Some games, however, hand you this precious resource on a platter, for doing the most mundane activities imaginable. Travel somewhere new? Have some exp! Talk to an NPC? Have some exp! Talk to someone in your party more than once? Have some exp! Read a book? Have some exp! Look at something interesting (or not)? Have some exp! Pop a pill? Have some exp! Gain some exp? Have some exp! Own the game at all? Have some exp!

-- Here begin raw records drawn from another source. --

Lemma PutGetHeadDelete_passes : passes (testPutGetHeadDelete clock) [randomKey "putget"] 5.
Proof.
  intros p n fl ks' Hn Hd Hr. unfold testPutGetHeadDelete. set (key := randomKey "putget"). set (body := text _). cbv zeta.
  apply NoDup_cons in Hd as [Hk _]. cbn [app] in Hr.
  part. eapply wp_put_first; [exact Hr|exact Hk|lia|]. intros p1 c Hf Ht Hh Hr1 Ho1. set (v := putVer key c body (clock n)) in *.
  part. apply wp_ok. part. apply wp_fine; [cbn; by rewrite bool_decide_true|].
  part. apply wp_fine; [cbn; by rewrite Z.eqb_refl|].
  part. apply wp_fine; [apply bool_decide_false, stamp_nonempty|].
  part. apply wp_fine; [apply bool_decide_false, sha256_hex_nonempty|].
  part. destruct (Head_versions root p1 key [] v (clock (S n)) Ht Hf Hh) as (e & He & _). eapply wp_call; [exact He|]. cbv iota beta.
  part. apply wp_ok. part. apply wp_fine; [cbn; by rewrite Z.eqb_refl|].
  part. eapply (wp_get _ _ _ _ [] v body None body); [done|done|done|done|done|].
  part. apply wp_fine; [unfold bytes_Equal; by rewrite bool_decide_true|].
  part. apply wp_fine; [cbn; by rewrite Z.eqb_refl|].
  destruct (Delete_versions root p1 key [v] (clock (S (S (S n)))) Ht Hf (or_introl Hh) ltac:(done)) as (p2 & c2 & Hdel & Hh2 & Ho2).
  { apply (after_one v n); [done|lia]. }
  part. eapply wp_call; [exact Hdel|]. part. apply wp_ok.
  part. destruct (Head_versions root p2 key [v] _ (clock (S (S (S (S n))))) (keeps_root _ _ _ Ho2 Ht) Hf Hh2) as (e2 & He2 & Hnf).
  eapply wp_call; [exact He2|]. cbv iota beta. cbn [marker snd]. apply wp_expected; [done|].
  split; [cbn; lia|]. split; [done|]. by eapply ready_outside.
Qed.

(** The beginning of a test with one key, up to its first [putObject]. *)
Ltac begin := intros p n fl ks' Hn Hd Hr; cbn [app] in Hd, Hr; apply NoDup_cons in Hd as [Hk Hd]; cbv zeta.
Ltac put_first := part; eapply wp_put_first; [eassumption|eassumption|lia|]; intros p1 c Hf Ht Hh Hr1 Ho1.
(** The end: the readings counted, nothing reported. *)
Ltac leave := split; [cbn; lia|]; split; [done|].
Definition readVer (w : ver) (rng : option ByteRange) : reply :=
  match w.2 with
  | None => NotFound
  | Some b => match rng with
              | None => Body b (sidecarToMeta w.1)
              | Some r => answer (fun b' => Body b' (sidecarToMeta w.1)) (rangeBytes r b)
              end
  end.
(** The source of a copy: the version asked for, or the latest with a body. *)
Definition sourceOf (v : string) (vs : list ver) : option ver :=
  if bool_decide (v = "") then last (bodies vs) else '(_, w, _) ← pick v vs; Some w.

Definition specStep (o : op) (s : bucket) : bucket * reply :=
  match o with
  | OpPut req => specPut req s
  | OpHead k => (s, match last (at_key s k) with Some (sc, Some _) => Described (sidecarToMeta sc) | _ => NotFound end)
  | OpGet k v rng => (s, match (if bool_decide (v = "") then last (at_key s k) else '(_, w, _) ← pick v (at_key s k); Some w) with
                         | Some w => readVer w rng | None => NotFound end)
  | OpDelete k => if bool_decide (at_key s k = []) then (s, NotFound) else (push k (marker k c now) s, Done)
  | OpPurge k => (put_key k [] s, Done)
  | OpCopy k v dst spec =>
      match sourceOf v (at_key s k) with
      | None => (s, NotFound)
      | Some (sc, None) => (s, Failed (Some OsNotExist))
      | Some (sc, Some b) => let w := newVer dst c b (sc_ContentType sc) spec now in (push dst w s, Wrote (resultOf w))
      end
  | OpGetRetention k v => (s, match pick v (at_key s k) with Some (_, w, _) => Retains (sc_Retention w.1) | None => NotFound end)
  | OpUpdateRetention k v mode until clear =>
      match pick v (at_key s k) with
      | None => (s, NotFound)
      | Some (a, w, b) =>
          match updatedRetention (sc_Retention w.1) (mkRetentionUpdate (mkVersionedObjectRef k v) mode until clear) with
          | Err e => (s, Failed (kindOf e))
          | Ok rt => (put_key k (a ++ withRetention w rt :: b) s, Retains rt)
          end
      end
  | OpSetLegalHold k v on =>
      match pick v (at_key s k) with
      | None => (s, NotFound)
      | Some (a, w, b) => let rt := (sc_Retention w.1) <| rt_LegalHold := on |> in (put_key k (a ++ withRetention w rt :: b) s, Retains rt)
      end
  | OpListVersions k => (s, Versions (map (fun w => sidecarToMeta w.1) (at_key s k)))
  | OpDeleteVersion k v => (match pick v (at_key s k) with Some (a, _, b) => put_key k (a ++ b) s | None => s end, Done)
  | OpCreate req =>
      let k := mq_Key req in
      (put_upload k (stamp now c) (mkUpload (mkMultipartMeta k (stamp now c) (mq_ContentType req) (mq_ChecksumSHA256 req) (mq_Retention req) now) ∅) s,
       Opened (mkMultipartUpload k (stamp now c)))
  | OpUploadPart k uid n body =>
      match body with
      | None => (s, Failed None)
      | Some r =>
          if n <? 1 then (s, Failed None)
          else match bk_uploads s !! (k, uid) with
               | None => (s, NotFound)
               | Some u =>
                   (put_upload k uid (u <| up_parts := <[n := rd_bytes r]> (up_parts u) |>) s,
                    match rd_err r with
                    | Some e => Failed (kindOf e)
                    | None => PartDone (mkUploadedPart n (sha256_hex (rd_bytes r)) (len (rd_bytes r)))
                    end)
               end
      end
  | OpComplete k uid parts spec =>
      match bk_uploads s !! (k, uid) with
      | None => (s, NotFound)
      | Some u =>
          match gather (up_parts u) parts with
          | None => (s, Failed (Some OsNotExist))
          | Some b =>
              let v := newVer k c b (mm_ContentType (up_meta u)) spec now in
              if fits (up_meta u) b then (push k v (drop_upload k uid s), Wrote (resultOf v)) else (s, Failed (Some BsChecksumMismatch))
          end
      end
  | OpAbort k uid => (drop_upload k uid s, Done)
  end.
End spec.

(** Calls one after the other, with the serial numbers of the versions. *)
Fixpoint specRun (calls : list (Time * op)) (serials : list Z) (s : bucket) : bucket * list reply :=
  match calls, serials with
  | (now, o) :: calls, c :: serials =>
      let (s, r) := specStep c now o s in let (s, rs) := specRun calls serials s in (s, r :: rs)
  | _, _ => (s, [])
  end.

(** ** The provider *)
Section refinement.
Context (root : path) (K : string -> Prop) `{!Keys K}.
Definition localStep (now : Time) (o : op) (p : Provider) : Provider * reply :=
  match o with
  | OpPut req => let (p, r) := Put root now req p in (p, answer Wrote r)
  | OpHead k => let (p, r) := Head root now (mkObjectRef k) p in (p, answer Described r)
  | OpGet k v rng => let (p, r) := Get root now (mkGetRequest (mkVersionedObjectRef k v) rng) p in
      (p, answer (fun x => Body (rd_bytes x.1) x.2) r)
  | OpDelete k => let (p, r) := Delete root now (mkObjectRef k) p in (p, answer (fun _ => Done) r)
  | OpPurge k => let (p, r) := PurgeAllVersions root (mkObjectRef k) p in (p, answer (fun _ => Done) r)
  | OpCopy k v dst spec =>
      let (p, r) := CopyWithinProvider root now (mkCopyWithinProviderRequest (mkVersionedObjectRef k v) dst spec) p in (p, answer Wrote r)
  | OpGetRetention k v => let (p, r) := GetRetention root (mkVersionedObjectRef k v) p in (p, answer Retains r)
  | OpUpdateRetention k v mode until clear =>
      let (p, r) := UpdateRetention root (mkRetentionUpdate (mkVersionedObjectRef k v) mode until clear) p in (p, answer Retains r)
  | OpSetLegalHold k v on => let (p, r) := SetLegalHold root (mkVersionedObjectRef k v) on p in (p, answer Retains r)
  | OpListVersions k => let (p, r) := ListObjectVersions root (mkListVersionsRequest k "" 0) p in
      (p, answer (fun page => Versions (vp_Versions page)) r)
  | OpDeleteVersion k v => let (p, r) := DeleteVersion root (mkVersionedObjectRef k v) p in (p, answer (fun _ => Done) r)
  | OpCreate req => let (p, r) := CreateMultipart root now req p in (p, answer Opened r)
  | OpUploadPart k uid n body =>
      let (p, r) := UploadPart root now (mkUploadPartRequest (mkMultipartUpload k uid) n body) p in (p, answer PartDone r)
  | OpComplete k uid parts spec =>
      let (p, r) := CompleteMultipart root now (mkCompleteRequest (mkMultipartUpload k uid) parts spec) p in (p, answer Wrote r)
  | OpAbort k uid => let (p, r) := AbortMultipart root (mkMultipartUpload k uid) p in (p, answer (fun _ => Done) r)
  end.
Fixpoint localRun (calls : list (Time * op)) (p : Provider) : Provider * list reply :=
  match calls with
  | [] => (p, [])
  | (now, o) :: calls => let (p, r) := localStep now o p in let (p, rs) := localRun calls p in (p, r :: rs)
  end.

These games never quite make the connection between performing these mundane tasks and getting better at killing things. This connection is tenuous enough even when actually killing things IS the reason for leveling up, but this trope removes even that flimsy justification.

Typically, in a token concession to realism, such activities grant your character less experience than the mass murder and questing that RPGs usually rely on — implying (rightfully) that fighting for your life is a bit more educational than glancing at a computer screen or road sign while strolling merrily through the game. However, games that include this form of experience tend to include so many ways to gain it, that you can often gain a few levels simply by running around and doing all of them. This can result in the highly rare RPG phenomenon of "leveling in town."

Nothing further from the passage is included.